Aliaga diz que, dos mais de 20 processos
criminais por tráfico de partes de onças, apenas três pessoas de cidadania
chinesa foram condenadas à prisão, com penas de três e quatro anos.
Aliaga acredita que as penas deveriam
ser mais drásticas "porque os traficantes e caçadores sabem que se matarem
o animal estarão livres em pouco tempo".
O plano também promove pesquisas sobre a
situação do felino. Estimativas internacionais feitas com diferentes métodos
colocam a população da onça-pintada na América entre 64 mil e 173 mil
indivíduos.
O grande desafio no país continua sendo
a falta de recursos.
"Recebi a denúncia de que o tráfico
continua em uma área muito remota, mas o problema é que a Diretoria de
Biodiversidade é uma pequena diretoria em termos de pessoal e orçamento",
diz Aliaga. "Tentamos trabalhar com a polícia ambiental, mas ela também é
muito pequena,infelizmente."
Marcos Uzquiano disse à BBC Mundo que se
orgulha de ser guarda florestal em Madidi e das iniciativas que surgiram na
Bolívia, mas também ressalta a urgência em obter recursos.
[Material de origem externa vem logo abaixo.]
(** [generate_or_gather_answer], with the connection of the call. *)
Definition generate_or_gather_answer : EM Z :=
  c ← uget;
  err ← (match e_offer c with
         | None => mret 0
         | Some offer =>
           err ← flow_call_ret (FlHandleOffer offer) 0 flow_handle_offer;
           if negb (err =? 0) then mret EBADMSG
           else umodify (λ c, {| c with e_offer := None |});; mret 0
         end);
  if negb (err =? 0) then mret err
  else
    g ← flow_ask false flow_is_gathered;
    if g : bool then generate_answer (bool_decide (e_econn c ≠ None))
    else
      (uwhen (bool_decide (e_async c = ASYNC_NONE))
         (umodify (λ c, {| c with e_async := ASYNC_ANSWER;
                                  e_econn_pending := bool_decide (e_econn c ≠ None) |});;
          gather_all false));;
      mret 0.

(** [ecall_answer] *)
Definition ecall_answer (call_type : icall_call_type) (audio_cbr : bool) : EM Z :=
  c ← uget;
  if bool_decide (e_econn c = None) then mret ENOENT
  else if negb (bool_decide (econn_current_state (e_econn c) = ECONN_PENDING_INCOMING))
  then mret EPROTO
  else if bool_decide (e_flow c = None) then mret EPROTO
  else
    umodify (λ c, {| c with e_call_type := call_type |});;
    flow_call_do (FlSetCallType call_type);;
    umodify (λ c, {| c with e_audio_cbr := audio_cbr |});;
    flow_call_do (FlSetAudioCbr audio_cbr);;
    update_mute_props;;
    err ← generate_or_gather_answer;
    if negb (err =? 0) then mret err
    else
      n ← next;
      umodify (λ c, {| c with e_answered := true; e_audio_setup_time := -1;
                              e_call_estab_time := -1; e_ts_answered := u64 (tmr_jiffies n) |});;
      mret 0.

(** [ecall_start] *)
Definition ecall_start (call_type : icall_call_type) (audio_cbr : bool) : EM Z :=
  c ← uget;
  if negb (bool_decide (e_econn c = None)) then
    if bool_decide (econn_current_state (e_econn c) = ECONN_PENDING_INCOMING)
    then ecall_answer call_type audio_cbr
    else mret EALREADY
  else
    umodify (λ c, {| c with e_call_type := call_type |});;
    err ← ecall_create_econn;
    if negb (err =? 0) then mret err
    else
      on_econn (λ _, econn_set_state ECONN_PENDING_OUTGOING);;
      err ← alloc_flow ASYNC_OFFER call_type audio_cbr;
      if negb (err =? 0) then mret err
      else
        flow_call_do (FlSetAudioCbr audio_cbr);;
        update_mute_props;;
        c ← uget;
        (uwhen (negb (bool_decide (e_props_local c = None))
                && bool_decide (call_type = ICALL_CALL_TYPE_VIDEO)
                && bool_decide (e_vstate c = ICALL_VIDEO_STATE_STARTED))
           (udone (props_local_update "videosend" "true")));;
        umodify (λ c, {| c with e_async := ASYNC_NONE |});;
        err ← generate_offer;
        if negb (err =? 0) then mret err
        else
          n ← next;
          umodify (λ c, {| c with e_ts_started := u64 (tmr_jiffies n); e_call_setup_time := -1;
            e_metrics := (let m := e_metrics c in {| m with mt_initiator := true |}) |});;
          mret 0.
"Somos 26 guardas-florestais e dois
diretores de proteção em um parque de mais de 1,8 milhão de hectares. Isso,
somado à falta de equipamentos, torna a tarefa árdua. O orçamento não é
suficiente para cobrir as despesas operacionais, de combustível", afirma.
Os guardas relatam no filme sua
preocupação com o risco crescente de se tornaram alvos dos caçadores.
'Enquanto
houver mercado...'
Aliaga diz que é preciso cooperação
internacional.
"Podemos continuar a luta aqui na
Bolívia com penas mais duras, mas enquanto houver mercado, vai continuar",
afirma.
Para a diretora do ELI, "os
traficantes chineses na América Latina são o elo mais fraco do crime, a melhor
oportunidade de interromper a cadeia de abastecimento ilegal".
"Infelizmente, nos sete países em
que operamos atualmente, não conheço nenhum governo que consiga combater com
eficácia essas redes de tráfico chinesas. As entidades ambientais não têm
recursos, não têm o conhecimento específico e nem mesmo têm intérpretes
chineses", afirma Crosta.
"Algumas dessas agências têm uma
intenção genuína de enfrentar o problema, mas admitem que não têm o
conhecimento prático para fazê-lo."
A maioria das áreas identificadas como
prioritárias para a conservação do felino são áreas transfronteiriças, explica
Rob Wallace.
Uma onça-pintada pode ter um território
de mais de 200 quilômetros quadrados.
"É absolutamente crucial que
existam grandes áreas conectadas de habitat relativamente intacto", afirma
Wallace.
"É importante também que sejam
tomadas ações da IUCN, uma vez que já existe uma proposta de mudança da
categoria da espécie, de espécie em situação menos preocupante para espécie
ameaçada internacionalmente", dia a bióloga Núñez.
"Essa medida permitiria aos países
tomarem mais ações em prol da conservação da espécie".
No final do filme Tigre Gente, a
jornalista Laurel Chor é vista dando uma palestra sobre conservação para
crianças em Hong Kong.
Enzo Aliaga acredita que também é
preciso melhorar a educação ambiental na Bolívia.
"Quando os bolivianos começarem a
aprender mais sobre a biodiversidade, acho que eles darão muito valor a essas
vidas".
Marcos Uzquiano espera que Tigre Gente ajude a aumentar a conscientização sobre a necessidade
de proteger a onça-pintada.
"Peço à população que volte seu olhar para as áreas protegidas, para a onça. Precisamos trabalhar como um povo unido ou essa luta não fará sentido. Nós, como guardas florestais, não conseguimos fazer isso sozinhos", diz ele. "Precisamos do apoio da população e do compromisso da comunidade internacional."